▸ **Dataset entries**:
○ ○ ○ ○ ○ ○ ○
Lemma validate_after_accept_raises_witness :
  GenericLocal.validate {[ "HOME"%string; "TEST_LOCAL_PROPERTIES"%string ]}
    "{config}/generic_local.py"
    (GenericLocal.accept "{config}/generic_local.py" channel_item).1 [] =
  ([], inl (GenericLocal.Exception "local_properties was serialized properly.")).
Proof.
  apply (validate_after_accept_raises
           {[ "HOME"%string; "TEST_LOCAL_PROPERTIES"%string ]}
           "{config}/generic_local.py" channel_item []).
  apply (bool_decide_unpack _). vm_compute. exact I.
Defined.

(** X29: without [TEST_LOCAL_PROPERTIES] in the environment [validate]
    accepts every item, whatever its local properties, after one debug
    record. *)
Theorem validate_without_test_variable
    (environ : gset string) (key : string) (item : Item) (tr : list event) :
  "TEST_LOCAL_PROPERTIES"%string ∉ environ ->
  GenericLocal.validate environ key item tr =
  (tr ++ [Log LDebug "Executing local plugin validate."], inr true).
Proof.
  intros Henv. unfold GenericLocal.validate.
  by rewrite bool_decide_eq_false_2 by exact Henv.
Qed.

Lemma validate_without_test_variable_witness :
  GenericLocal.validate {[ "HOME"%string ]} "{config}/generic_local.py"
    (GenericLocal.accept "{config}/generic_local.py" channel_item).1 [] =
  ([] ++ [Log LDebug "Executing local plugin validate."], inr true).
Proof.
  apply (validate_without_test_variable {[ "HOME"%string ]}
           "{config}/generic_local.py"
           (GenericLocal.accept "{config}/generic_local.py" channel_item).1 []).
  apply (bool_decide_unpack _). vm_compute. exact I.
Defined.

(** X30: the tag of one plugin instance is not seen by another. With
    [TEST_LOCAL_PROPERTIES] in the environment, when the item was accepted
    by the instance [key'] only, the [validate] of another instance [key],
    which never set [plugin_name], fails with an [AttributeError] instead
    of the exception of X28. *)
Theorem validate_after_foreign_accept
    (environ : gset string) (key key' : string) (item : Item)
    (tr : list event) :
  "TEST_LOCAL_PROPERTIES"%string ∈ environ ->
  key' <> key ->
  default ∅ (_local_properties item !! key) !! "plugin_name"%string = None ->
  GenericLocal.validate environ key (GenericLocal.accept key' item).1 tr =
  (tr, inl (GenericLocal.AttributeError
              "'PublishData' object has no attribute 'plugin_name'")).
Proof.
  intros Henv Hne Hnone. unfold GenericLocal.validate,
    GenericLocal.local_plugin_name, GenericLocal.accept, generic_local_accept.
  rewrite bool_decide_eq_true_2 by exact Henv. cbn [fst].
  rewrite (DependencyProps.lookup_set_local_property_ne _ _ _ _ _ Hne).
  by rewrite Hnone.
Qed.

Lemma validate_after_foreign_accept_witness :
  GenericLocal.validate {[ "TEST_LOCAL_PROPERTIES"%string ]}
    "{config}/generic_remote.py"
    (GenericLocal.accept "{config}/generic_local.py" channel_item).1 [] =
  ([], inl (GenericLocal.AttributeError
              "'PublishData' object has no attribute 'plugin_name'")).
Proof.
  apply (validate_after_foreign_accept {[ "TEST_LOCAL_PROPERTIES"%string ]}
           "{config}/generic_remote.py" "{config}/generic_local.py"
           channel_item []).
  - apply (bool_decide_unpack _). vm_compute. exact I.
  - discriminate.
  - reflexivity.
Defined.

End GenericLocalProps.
○ ○ ○ ○ ○ ○ ○
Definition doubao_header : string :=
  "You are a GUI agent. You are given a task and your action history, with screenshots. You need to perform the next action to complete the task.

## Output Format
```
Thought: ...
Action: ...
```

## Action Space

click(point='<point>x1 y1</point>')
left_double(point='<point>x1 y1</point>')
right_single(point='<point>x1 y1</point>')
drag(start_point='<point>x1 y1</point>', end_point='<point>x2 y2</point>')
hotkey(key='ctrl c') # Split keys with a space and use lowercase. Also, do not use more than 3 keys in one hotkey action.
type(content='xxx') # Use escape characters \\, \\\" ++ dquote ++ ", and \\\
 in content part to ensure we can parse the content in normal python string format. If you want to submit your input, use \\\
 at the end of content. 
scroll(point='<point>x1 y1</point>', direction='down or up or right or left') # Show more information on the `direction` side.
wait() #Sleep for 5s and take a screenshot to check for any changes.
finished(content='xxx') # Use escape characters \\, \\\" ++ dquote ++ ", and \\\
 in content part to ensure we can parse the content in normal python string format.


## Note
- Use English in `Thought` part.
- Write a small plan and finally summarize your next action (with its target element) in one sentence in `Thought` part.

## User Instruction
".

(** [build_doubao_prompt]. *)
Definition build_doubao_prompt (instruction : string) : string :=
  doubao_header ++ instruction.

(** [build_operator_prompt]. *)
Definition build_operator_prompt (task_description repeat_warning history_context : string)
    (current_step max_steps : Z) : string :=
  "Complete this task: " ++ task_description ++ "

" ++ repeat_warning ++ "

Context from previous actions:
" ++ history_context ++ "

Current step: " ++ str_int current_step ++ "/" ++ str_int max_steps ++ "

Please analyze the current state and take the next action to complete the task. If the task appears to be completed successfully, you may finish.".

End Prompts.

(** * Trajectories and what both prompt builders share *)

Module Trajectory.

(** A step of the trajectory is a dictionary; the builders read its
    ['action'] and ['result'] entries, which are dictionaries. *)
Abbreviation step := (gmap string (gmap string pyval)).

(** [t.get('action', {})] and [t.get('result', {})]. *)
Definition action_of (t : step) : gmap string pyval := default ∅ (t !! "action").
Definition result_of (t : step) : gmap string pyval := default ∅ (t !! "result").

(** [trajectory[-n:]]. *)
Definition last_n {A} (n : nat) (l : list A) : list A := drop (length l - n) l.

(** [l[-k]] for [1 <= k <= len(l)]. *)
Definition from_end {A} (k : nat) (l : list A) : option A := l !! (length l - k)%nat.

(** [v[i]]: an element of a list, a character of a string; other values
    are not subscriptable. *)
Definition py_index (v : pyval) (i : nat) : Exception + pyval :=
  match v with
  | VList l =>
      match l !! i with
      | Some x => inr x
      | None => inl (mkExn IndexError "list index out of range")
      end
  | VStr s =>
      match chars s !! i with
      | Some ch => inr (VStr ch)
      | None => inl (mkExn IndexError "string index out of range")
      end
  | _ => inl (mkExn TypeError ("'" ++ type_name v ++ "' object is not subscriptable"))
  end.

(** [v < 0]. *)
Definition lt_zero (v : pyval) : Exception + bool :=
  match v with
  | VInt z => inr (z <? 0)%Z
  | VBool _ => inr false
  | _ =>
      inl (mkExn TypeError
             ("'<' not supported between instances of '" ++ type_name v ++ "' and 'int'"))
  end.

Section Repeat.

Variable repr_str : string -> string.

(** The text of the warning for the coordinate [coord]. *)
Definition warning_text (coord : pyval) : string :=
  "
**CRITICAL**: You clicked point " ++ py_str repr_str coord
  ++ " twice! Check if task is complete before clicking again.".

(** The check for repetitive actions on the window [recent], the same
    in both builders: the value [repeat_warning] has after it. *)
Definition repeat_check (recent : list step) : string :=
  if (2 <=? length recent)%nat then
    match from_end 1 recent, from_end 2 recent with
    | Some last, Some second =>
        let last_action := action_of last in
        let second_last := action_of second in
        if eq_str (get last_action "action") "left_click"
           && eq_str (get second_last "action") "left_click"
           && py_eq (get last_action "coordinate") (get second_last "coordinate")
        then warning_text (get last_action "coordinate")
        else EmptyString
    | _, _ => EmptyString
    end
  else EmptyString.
○ ○ ○ ○ ○ ○ ○
▸ **Description of the task**: Look over the records above, and wherever a line contains the string "Theorem", copy that line.

▸ **Result for this task**:
Theorem validate_without_test_variable
Theorem validate_after_foreign_accept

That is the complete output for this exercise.